WHAT YOU SHOULD DO: The response must consist of the lines below from the one with "mountEffect p;;" through the one with "(** *** Observations on the log *)", exactly as they appear and with both ends kept.
----------
(** *** [handleReturn] (lines 192-206) *)

Definition handleReturn : Eff (State World) unit :=
  a ← gets audioRef;
  match a with
  | Some _ => audioPause;; audioSetCurrentTime 0;; emit (SetAudioPlaying false)
  | None => mret tt
  end;;
  cancelGameLoop;;
  emit OnReturn.

(** *** The audio effect's cleanup (lines 84-96) *)

Definition audioCleanup : Eff (State World) unit :=
  a ← gets audioRef;
  match a with
  | Some _ => audioPause;; audioSetSrc "";; modify (set_audioRef None)
  | None => mret tt
  end;;
  cancelGameLoop.

(** The body of the audio effect (lines 50-82): [created] is the element
    that [new Audio(path)] yields, or [None] when the constructor throws and
    the error is caught. *)
Definition loadAudio (created : option Audio) : Eff (State World) unit :=
  a ← gets audioRef;
  match a with
  | None => modify (set_audioRef created)
  | Some _ => mret tt
  end.

(** *** The mount effect (lines 117-129) *)

(** The body of the effect, run once, with the props of the first render. *)
Definition mountEffect (p : Render) : Eff (State World) unit :=
  emit (SetGameStarted true);;
  emit ResetGame;;
  when (onStart p && negb (isRunning (timerState p))) (emit OnStart).

(** The cleanup the effect returns.  It is a closure created by the effect
    body, so [onPause] and [timerState] are those of the render [p] in which
    the effect ran. *)
Definition mountCleanup (p : Render) : Eff (State World) unit :=
  when (onPause p && isRunning (timerState p)) (emit OnPause).

(** *** Life cycle *)

(** A mounted component: the first render, whose effects with an empty
    dependency list ran, and the latest render. *)
Record Mounted : Type := mkMounted {
  firstRender : Render;
  currentRender : Render
}.

(** Mounting with props [p]: the effects run in the order they are declared.
    At that point [gameStarted] is still [false] in the render's closure, so
    the game-loop effect returns at once; it runs again after the re-render
    caused by [setGameStarted(true)]. *)
Definition mount (p : Render) (created : option Audio) (ctxReady : bool) : Eff (State World) Mounted :=
  loadAudio created;;
  mountEffect p;;
  gameLoopEffect p ctxReady;;
  mret (mkMounted p p).

(** A later render with props [p]. *)
Definition rerender (p : Render) (c : Mounted) : Mounted :=
  mkMounted (firstRender c) p.

(** Teardown: every effect's cleanup runs, in declaration order. *)
Definition unmount (c : Mounted) : Eff (State World) unit :=
  audioCleanup;;
  mountCleanup (firstRender c);;
  cancelGameLoop.

(** *** Observations on the log *)

Definition isUpdateGame (e : Event) : bool :=
  match e with UpdateGame => true | _ => false end.

Definition isRenderGame (e : Event) : bool :=
  match e with RenderGame _ => true | _ => false end.

Definition isOnPause (e : Event) : bool :=
  match e with OnPause => true | _ => false end.

Definition isOnStart (e : Event) : bool :=
  match e with OnStart => true | _ => false end.

(** The calls made by [m] when started in [s]. *)
Definition calls {A : Type} (m : Eff (State World) A) (s : State World) : list Event :=
  drop (length (log s)) (log (exec m s)).

(** Number of simulation ticks, i.e. calls of [updateGame], made by [m]. *)
Definition ticks {A : Type} (m : Eff (State World) A) (s : State World) : nat :=
  length (List.filter isUpdateGame (calls m s)).

(** Number of calls of [renderGame] made by [m]. *)
Definition renders {A : Type} (m : Eff (State World) A) (s : State World) : nat :=
  length (List.filter isRenderGame (calls m s)).

(** [m] only appends to the log. *)
Definition appends {A : Type} (m : Eff (State World) A) : Prop :=
  forall s, log (exec m s) = log s ++ calls m s.

(** The timestamp against which [runGameLoop] measures [elapsed]: the stored
    one, or the current one when nothing is stored yet. *)
Definition lastTick (s : State World) (timestamp : Q) : Q :=
  if JS.truthy (lastTimestamp s) then lastTimestamp s else timestamp.

(** The browser holds at most one frame request of the component, and
    [gameLoopRef] holds its handle. *)
Definition loopTracked (s : State World) : Prop :=
  match pendingFrames s with
  | [] => True
  | [id] => gameLoopRef s = Some id
  | _ :: _ :: _ => False
  end.

End Component.

(** *** Sample inputs *)

(** A break timer that is not running, and the same timer once started. *)
Definition idleTimer : TimerState := mkTimerState Break 300 false (Some "game") false.

Definition runningTimer : TimerState := mkTimerState Break 290 true (Some "game") false.

Definition playing : GameState := mkGameState 30 false 120.

Definition lost : GameState := mkGameState 30 true 120.

(** A render with both callbacks provided and the game started. *)
Definition sampleRender (t : TimerState) (g : GameState) : Render :=
  mkRender true true t true g.

(** Before the first frame: nothing scheduled, no timestamp stored. *)
Definition freshState : State unit :=
  mkState (Some (mkAudio false 5 "/assets/office-ambience.mp3")) None 0 [] 1 tt [].

(** In the middle of a game: the last tick was at 1000 ms and request 7 is
    pending. *)
Definition sampleState : State unit :=
  mkState (Some (mkAudio false 5 "/assets/office-ambience.mp3")) (Some 7%positive) 1000 [7%positive] 8 tt [].

End PlatformerGame.

(** ** Drawing the coins ([drawCollectibles]) *)

Module Canvas.

(** A coin ([@/types/gameTypes]), as far as the renderer reads it. *)
Record Coin : Type := mkCoin {
  x : Q;
  y : Q;
  width : Q;
  height : Q;
  collected : bool
}.

(** An image element of the module-level array [coinImages]. *)
Record Image : Type := mkImage {
  src : string;
  complete : bool
}.

(** Operations on the 2d context.  [Arc cx cy r] is the full circle
    [ctx.arc(cx, cy, r, 0, Math.PI * 2)]; [DrawImage k ...] draws
    [coinImages[k]]. *)
Inductive Op : Type :=
| SetFillStyle (colour : string)
| SetStrokeStyle (colour : string)
| SetLineWidth (w : Q)
| SetImageSmoothingEnabled (b : bool)
| SetImageSmoothingQuality (q : string)
| BeginPath
| Arc (cx cy r : Q)
| Fill
| Stroke
| Clip
| Save
| Restore
| DrawImage (imageIndex : nat) (dx dy dw dh : Q).

(** The indices of the images drawn by a list of operations. *)
Definition imagesDrawn (ops : list Op) : list nat :=
  omap (fun o => match o with DrawImage k _ _ _ _ => Some k | _ => None end) ops.

(** The width of the [<canvas>] element of [PlatformerGame]. *)
Definition canvasWidth : Q := 700.

(** [coins.forEach((coin, i) => ...)]: the callback receives every element
    with its array position; what the callback does to its own parameter
    [i] (second component of its result) is not seen by the iteration. *)
Definition forEachIndexed {A : Type} (f : A -> nat -> list Op * nat) (xs : list A) : list Op :=
  concat (imap (fun i a => fst (f a i)) xs).

(** The two tests a coin has to pass to be drawn: [!coin.collected], and
    [adjustedX < 700 && adjustedX + coin.width > -20] for
    [adjustedX = coin.x - cameraOffsetX]. *)
Definition shown (cameraOffsetX : Q) (coin : Coin) : bool :=
  negb (collected coin)
  && (JS.lt (x coin - cameraOffsetX) 700 && JS.gt (x coin - cameraOffsetX + width coin) (-20)).

(** Whether a call of the per-coin callback drew anything. *)
Definition draws (r : list Op * nat) : bool :=
  match fst r with [] => false | _ :: _ => true end.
----------
EXPECTED ANSWER:
  mountEffect p;;
  gameLoopEffect p ctxReady;;
  mret (mkMounted p p).

(** A later render with props [p]. *)
Definition rerender (p : Render) (c : Mounted) : Mounted :=
  mkMounted (firstRender c) p.

(** Teardown: every effect's cleanup runs, in declaration order. *)
Definition unmount (c : Mounted) : Eff (State World) unit :=
  audioCleanup;;
  mountCleanup (firstRender c);;
  cancelGameLoop.

(** *** Observations on the log *)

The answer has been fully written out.